Malaria - Symptoms, Causes and Treatment
What is Malaria?
Malaria is a disease caused by a parasite that attacks the red blood cells, which carry oxygen from the lungs to the rest of your body. Malaria can be fatal if left untreated. The most common symptoms of malaria are fever, chills, headache, and body aches that usually come on suddenly and then last for 1-2 weeks.
They can also include nausea and dehydration while you have these symptoms. Most cases occur in children under 5 years old who live in malarious areas or have recently returned from a malarious area or been traveling to malarious areas before becoming symptomatic.
In What Countries is Malaria A Problem?
Malaria is most common in tropical and subtropical regions. In the United States, you are at risk for acquiring malaria when visiting parts of Africa or South America.
The most common mosquito-borne disease found in the US today is not malaria, but the West Nile virus.
People who live in areas where mosquitoes carry a high level of resistance to insecticides, such as in Sri Lanka and Malaysia, are most at risk for acquiring a severe case of malaria if they visit an area where malaria was previously prevalent.
What Are The Symptoms?
The most common symptoms of malaria are fever, chills, headache, and body aches that usually come on suddenly and then last for 1-2 weeks. They can also include nausea and dehydration while you have these symptoms.
Most cases occur in children under 5 years old who live in malarious areas or have recently returned from a malarious area or been traveling to malarious areas before becoming symptomatic.
If you experience any of these symptoms, you should contact your doctor immediately. Your doctor will do a blood test to determine if you have malaria. The blood test used to diagnose malaria is called a "Rapid Diagnostic Test" (RDT).
What is The Effect Of Malaria On Pregnancy?
Not all people who are infected with malaria become symptomatic. Therefore, many women who live in malarious areas do not know that they have malaria until they become pregnant. Malaria infection during pregnancy can cause serious consequences for both mother and baby.
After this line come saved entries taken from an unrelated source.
(** * Document-Signature-App: coordinate normalisation, capture gating,
      signing status and PDF stamping

    A shallow embedding of the TypeScript sources

    - [supabase/functions/download-signed-document/index.ts] (the stamper),
    - [DocumentViewer] (field placement: [handleMoveSignature], overlay),
    - [components/pdf/SignatureField.tsx] (drag handling),
    - [components/pdf/SignatureCapture.tsx] (signature capture),
    - [pages/SignDocument.tsx] (signing and rejecting),

    followed by the properties of the specification that concern them. *)

From Stdlib Require Import ZArith QArith Qminmax Qabs Qround Qpower.
From Stdlib Require Import Lqa Lia List Bool.
From Stdlib Require Import String Ascii DecimalString.
From Stdlib Require Import Floats.PrimFloat Floats.SpecFloat Floats.FloatOps.
Import ListNotations.

Open Scope string_scope.
Open Scope list_scope.
Open Scope Q_scope.

Set Implicit Arguments.
Set Warnings "-inexact-float".

(* ================================================================== *)
(** * JavaScript values *)
(* ================================================================== *)

Module JS.

(** ** Numbers

    The sources compute with JavaScript numbers.  The operations the code
    uses are collected in one interface with three implementations:

    - [binary64]: IEEE 754 double precision, bit for bit what the engine
      computes (the kernel's primitive floats);
    - [xrat]: the same operations with every finite result exact (a
      rational), and the special values NaN, +Infinity, -Infinity kept with
      their IEEE rules.  Rounding, overflow and the sign of zero are
      abstracted; laws on signs, comparisons and special values are stated
      on this one;
    - [rfloat]: the exact result of each operation rounded to the nearest
      binary64 number, ties to even, with overflow to the infinities and
      gradual underflow.  Only the sign of zero is abstracted; laws on the
      size of rounding errors are stated on this one. *)

Class Number (num : Type) : Type := {
  zero : num;                      (* the literal 0 *)
  add : num -> num -> num;         (* a + b *)
  sub : num -> num -> num;         (* a - b *)
  mul : num -> num -> num;         (* a * b *)
  div : num -> num -> num;         (* a / b *)
  gtb : num -> num -> bool;        (* a > b *)
  max : num -> num -> num;         (* Math.max(a, b) *)
  truthy : num -> bool;            (* ToBoolean: false on 0 and NaN *)
  is_nan : num -> bool;            (* Number.isNaN *)
  is_finite : num -> bool;         (* Number.isFinite *)
}.

Declare Scope js_scope.
Delimit Scope js_scope with js.
Infix "+" := add : js_scope.
Infix "-" := sub : js_scope.
Infix "*" := mul : js_scope.
Infix "/" := div : js_scope.
Infix ">?" := gtb (at level 70, no associativity) : js_scope.

(** [a || b] on numbers. *)
Definition or_else {num} `{Number num} (a b : num) : num :=
  if truthy a then a else b.

(** *** IEEE 754 binary64 *)

Definition float_max (a b : float) : float :=
  if PrimFloat.is_nan a || PrimFloat.is_nan b then PrimFloat.nan
  else if PrimFloat.ltb a b then b
  else if PrimFloat.ltb b a then a
  else if PrimFloat.get_sign a then b else a.

#[export] Instance binary64 : Number float := {|
  zero := PrimFloat.zero;
  add := PrimFloat.add;
  sub := PrimFloat.sub;
  mul := PrimFloat.mul;
  div := PrimFloat.div;
  gtb := fun a b => PrimFloat.ltb b a;
  max := float_max;
  truthy := fun a => negb (PrimFloat.is_nan a || PrimFloat.is_zero a);
  is_nan := PrimFloat.is_nan;
  is_finite := PrimFloat.is_finite;
|}.

(** *** Exact arithmetic with the IEEE special values *)

Inductive xrat : Type :=
| NaN : xrat
| Inf (negative : bool) : xrat
| Fin (q : Q) : xrat.

Definition Qneg (q : Q) : bool := if Qlt_le_dec q 0 then true else false.
Definition Qzero (q : Q) : bool := Qeq_bool q 0.

Definition xopp (a : xrat) : xrat :=
  match a with
  | NaN => NaN
  | Inf s => Inf (negb s)
  | Fin q => Fin (- q)
  end.

Definition xadd (a b : xrat) : xrat :=
  match a, b with
  | NaN, _ | _, NaN => NaN
  | Inf s, Inf t => if Bool.eqb s t then Inf s else NaN
  | Inf s, Fin _ | Fin _, Inf s => Inf s
  | Fin p, Fin q => Fin (p + q)
  end.

Definition xmul (a b : xrat) : xrat :=
  match a, b with
  | NaN, _ | _, NaN => NaN
  | Inf s, Inf t => Inf (xorb s t)
  | Inf s, Fin q | Fin q, Inf s => if Qzero q then NaN else Inf (xorb s (Qneg q))
  | Fin p, Fin q => Fin (p * q)
  end.

Definition xdiv (a b : xrat) : xrat :=
  match a, b with
  | NaN, _ | _, NaN => NaN
  | Inf _, Inf _ => NaN
  | Inf s, Fin q => Inf (xorb s (Qneg q))
  | Fin _, Inf _ => Fin 0
  | Fin p, Fin q =>
      if Qzero q then (if Qzero p then NaN else Inf (Qneg p))
      else Fin (p / q)
  end.
(** * HealthCare-frontend-web: the authentication client layer

    A shallow embedding of the two source files of the repository:

    - the [useAuth] hook (redirect resolver [getRedirectPath] and the
      mutations wrapping the remote authentication actions), and
    - the form-validation schemas ([registerSchema],
      [resetPasswordSchema], [changePasswordSchema], ...).

    JavaScript strings are modelled as [string], the query cache as a
    finite map from query keys to entries, and the side effects of the
    success and error handlers (cache writes, [router.push],
    [toast.success] / [toast.error]) as transformers of an explicit client
    state. *)

From Stdlib Require Import ZArith Ascii String List Bool Lia.
From stdpp Require Import base option list strings gmap fin_maps.

Open Scope string_scope.
Open Scope list_scope.

(** ** JavaScript strings and values *)

Module Js.

(** [hay.includes(needle)]: [needle] occurs somewhere in [hay]. *)
Fixpoint includes (hay needle : string) : bool :=
  String.prefix needle hay
  || match hay with
     | EmptyString => false
     | String _ rest => includes rest needle
     end.

(** Truthiness of a string: only the empty string is falsy. *)
Definition truthy_str (s : string) : bool :=
  match s with
  | EmptyString => false
  | String _ _ => true
  end.

(** An optional string property or parameter ([x?: string]): [None] is
    [undefined].  [truthy_opt] is its use as a condition. *)
Definition truthy_opt (o : option string) : bool :=
  match o with
  | Some s => truthy_str s
  | None => false
  end.

(** [o || fallback] where [o] is [undefined] or a string and the fallback a
    string. *)
Definition or_str (o : option string) (fallback : string) : string :=
  match o with
  | Some s => if truthy_str s then s else fallback
  | None => fallback
  end.

(** [o || null], the result read as an optional string ([None] is [null]
    or [undefined]). *)
Definition or_null (o : option string) : option string :=
  match o with
  | Some s => if truthy_str s then Some s else None
  | None => None
  end.

(** Raw JavaScript values, as a form hands them to a schema. *)
Inductive Value : Type :=
| Undefined
| Null
| Bool (b : bool)
| Num (n : Z)
| NaN
| Str (s : string).

(** A thrown value:
    - an [Error] instance with its message;
    - [NotAnError]: a value that is not an [Error], is neither [null] nor
      [undefined], and has no [message] property (a thrown string or
      number, an object without a message);
    - [Nullish]: [null] or [undefined], on which reading a property throws
      a [TypeError];
    - [Plain]: an object that is not an [Error] and has a [message]
      property, a string. *)
Inductive Thrown : Type :=
| Error (message : string)
| NotAnError
| Nullish
| Plain (message : string).

Definition instanceof_Error (e : Thrown) : bool :=
  match e with
  | Error _ => true
  | _ => false
  end.

(** How an expression ends: with a value, or by throwing a [TypeError]. *)
Inductive Completion (A : Type) : Type :=
| Normal (a : A)
| TypeError.

Arguments Normal {A} a.
Arguments TypeError {A}.

(** [e.message]: the property when [e] has properties ([None] is
    [undefined]); on [null] and [undefined] the read throws. *)
Definition message (e : Thrown) : Completion (option string) :=
  match e with
  | Error m => Normal (Some m)
  | Plain m => Normal (Some m)
  | NotAnError => Normal None
  | Nullish => TypeError
  end.

(** The settled state of a promise. *)
Inductive Outcome (A : Type) : Type :=
| Resolved (a : A)
| Rejected (e : Thrown).

Arguments Resolved {A} a.
Arguments Rejected {A} e.

End Js.

(** ** Roles and routes *)

(** Modelled from the spec: the [Role] enumeration of [@/types/auth.types],
    which is not part of the sources; the five members are those the
    registration schema lists, and each member's value is its name. *)
Inductive Role : Type :=
| SUPER_ADMIN
| CLINIC_ADMIN
| DOCTOR
| RECEPTIONIST
| PATIENT.

Definition Role_value (r : Role) : string :=
  match r with
  | SUPER_ADMIN => "SUPER_ADMIN"
  | CLINIC_ADMIN => "CLINIC_ADMIN"
  | DOCTOR => "DOCTOR"
  | RECEPTIONIST => "RECEPTIONIST"
  | PATIENT => "PATIENT"
  end.

Definition all_roles : list Role :=
  [SUPER_ADMIN; CLINIC_ADMIN; DOCTOR; RECEPTIONIST; PATIENT].

(** The [user] argument of the resolver, [{ role?: Role } | null |
    undefined]: [None] is [null] or [undefined], [Some None] an object
    without a role. *)
Definition UserRef : Type := option (option Role).

(** [user?.role] *)
Definition role_of (user : UserRef) : option Role :=
  match user with
  | Some r => r
  | None => None
  end.

Definition LOGIN_PATH : string := "/auth/login".

Section Resolver.

(** [getDashboardByRole] of [@/config/routes]: the configured mapping from
    a role to its dashboard path. *)
Variable getDashboardByRole : Role -> string.

(** [getRedirectPath(user, redirectUrl)] *)
Definition getRedirectPath (user : UserRef) (redirectUrl : option string) : string :=
  let by_role :=
    match role_of user with
    | Some role => getDashboardByRole role
    | None => LOGIN_PATH (* Default to login if no role *)
    end in
  match redirectUrl with
  | Some url =>
      if Js.truthy_str url && negb (Js.includes url "/auth/") then url
      else by_role
  | None => by_role
  end.

End Resolver.
(* ===== verification/SkillRank.v ===== *)
(** * SkillFrequencyRanker: the tally and the top ten of [cmd_enter_count]

    Lines 186-201 of handlers.py count the key skill names of all the
    vacancies in the insertion ordered dict [key_skills_count] (a [None]
    entry is skipped, every occurrence counts), sort its items by count
    with [sorted(..., key=lambda x: x[1], reverse=True)], which is stable,
    and keep the first ten as the labels and values of the chart.

    The dict is an association list in insertion order; its keys are the
    JSON values of [key_skill['name']], compared with Python's [==] (a
    [bool] equals the [int] of the same value) and rejected with
    [TypeError] when unhashable (a list or a dict).  [sort_desc] is a
    stable insertion sort; the theorems show it sorts, permutes and keeps
    the order of equal counts, which is what [sorted] promises.  Python's
    [==] is the partial equivalence [key_eq] (reflexive on hashable values
    only), with [Proper] instances for [py_key_eq] and [occurrences], so
    that a name can be rewritten into any [==] one ([tally_lookup]). *)

From Stdlib Require Import String.
From Stdlib Require Import List ZArith Lia Bool Permutation Sorted Morphisms RelationClasses Setoid.
From S2P Require Import Prelude NumberFormat Json.
Import ListNotations.
Import Py.

Module Rank.

(** ** Dictionary keys *)

(** [hash(v)] succeeds. *)
Definition hashable (v : json) : bool :=
  match v with JArr _ | JObj _ => false | _ => true end.

Definition py_num (v : json) : option Z :=
  match v with JInt z => Some z | JBool b => Some (if b then 1 else 0)%Z | _ => None end.

(** [a == b] on hashable JSON values. *)
Definition py_key_eq (a b : json) : bool :=
  match a, b with
  | JStr s, JStr t => text_eqb s t
  | JNull, JNull => true
  | _, _ => match py_num a, py_num b with Some x, Some y => Z.eqb x y | _, _ => false end
  end.

(** Python's [==] as a relation: a partial equivalence, reflexive on
    hashable values only. *)
Definition key_eq (a b : json) : Prop := py_key_eq a b = true.

(** ** The tally (lines 186-195) *)

Definition counts := list (json * Z).

(** [key_skills_count[key_skill]]: the value of the entry whose key is
    [==] to [key_skill]. *)
Fixpoint dict_get (d : counts) (key_skill : json) : option Z :=
  match d with
  | [] => None
  | (k, c) :: rest => if py_key_eq k key_skill then Some c else dict_get rest key_skill
  end.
Malaria in pregnancy can lead to life-threatening conditions for the mother. Malaria may cause placental abruption (the placenta separates from the wall of the uterus before delivery), premature rupture of membranes, premature delivery, low birth weight, and stillbirths. Research shows that women with untreated malaria are more likely to have babies with low birth weights. This low birth weight also increases the risk for infant mortality.
Malaria can also affect the developing fetus. Infection during pregnancy has been linked to pre-eclampsia, a condition in which a pregnant woman develops high blood pressure and is at risk of early delivery. Malaria infection during pregnancy may also cause malformations in the baby.
In most cases, pregnancy does not stop malaria from being transmitted from mother to newborn infant. Most babies with congenital malaria have been born to women who were asymptomatic carriers of malaria parasites.
In rare cases, however, pregnant women with falciparum malaria become so sick that they must be hospitalized and receive quinine or other medicines for days or weeks. When this happens, the mother may give birth to an infant who is infected with malaria parasites.
What is The Treatment For Malaria?
Malaria parasites are very resilient. The parasite remains in your liver and becomes resistant to most treatments, so it doesn't respond to treatment with any medications.
Therefore, you must get treated early to stop the fever and achieve an adequate level of protection against further episodes of malaria.
Several medications can be used to treat malaria in different circumstances. Many people consider chloroquine (Artesunate) the first line of treatment for all falciparum malaria patients.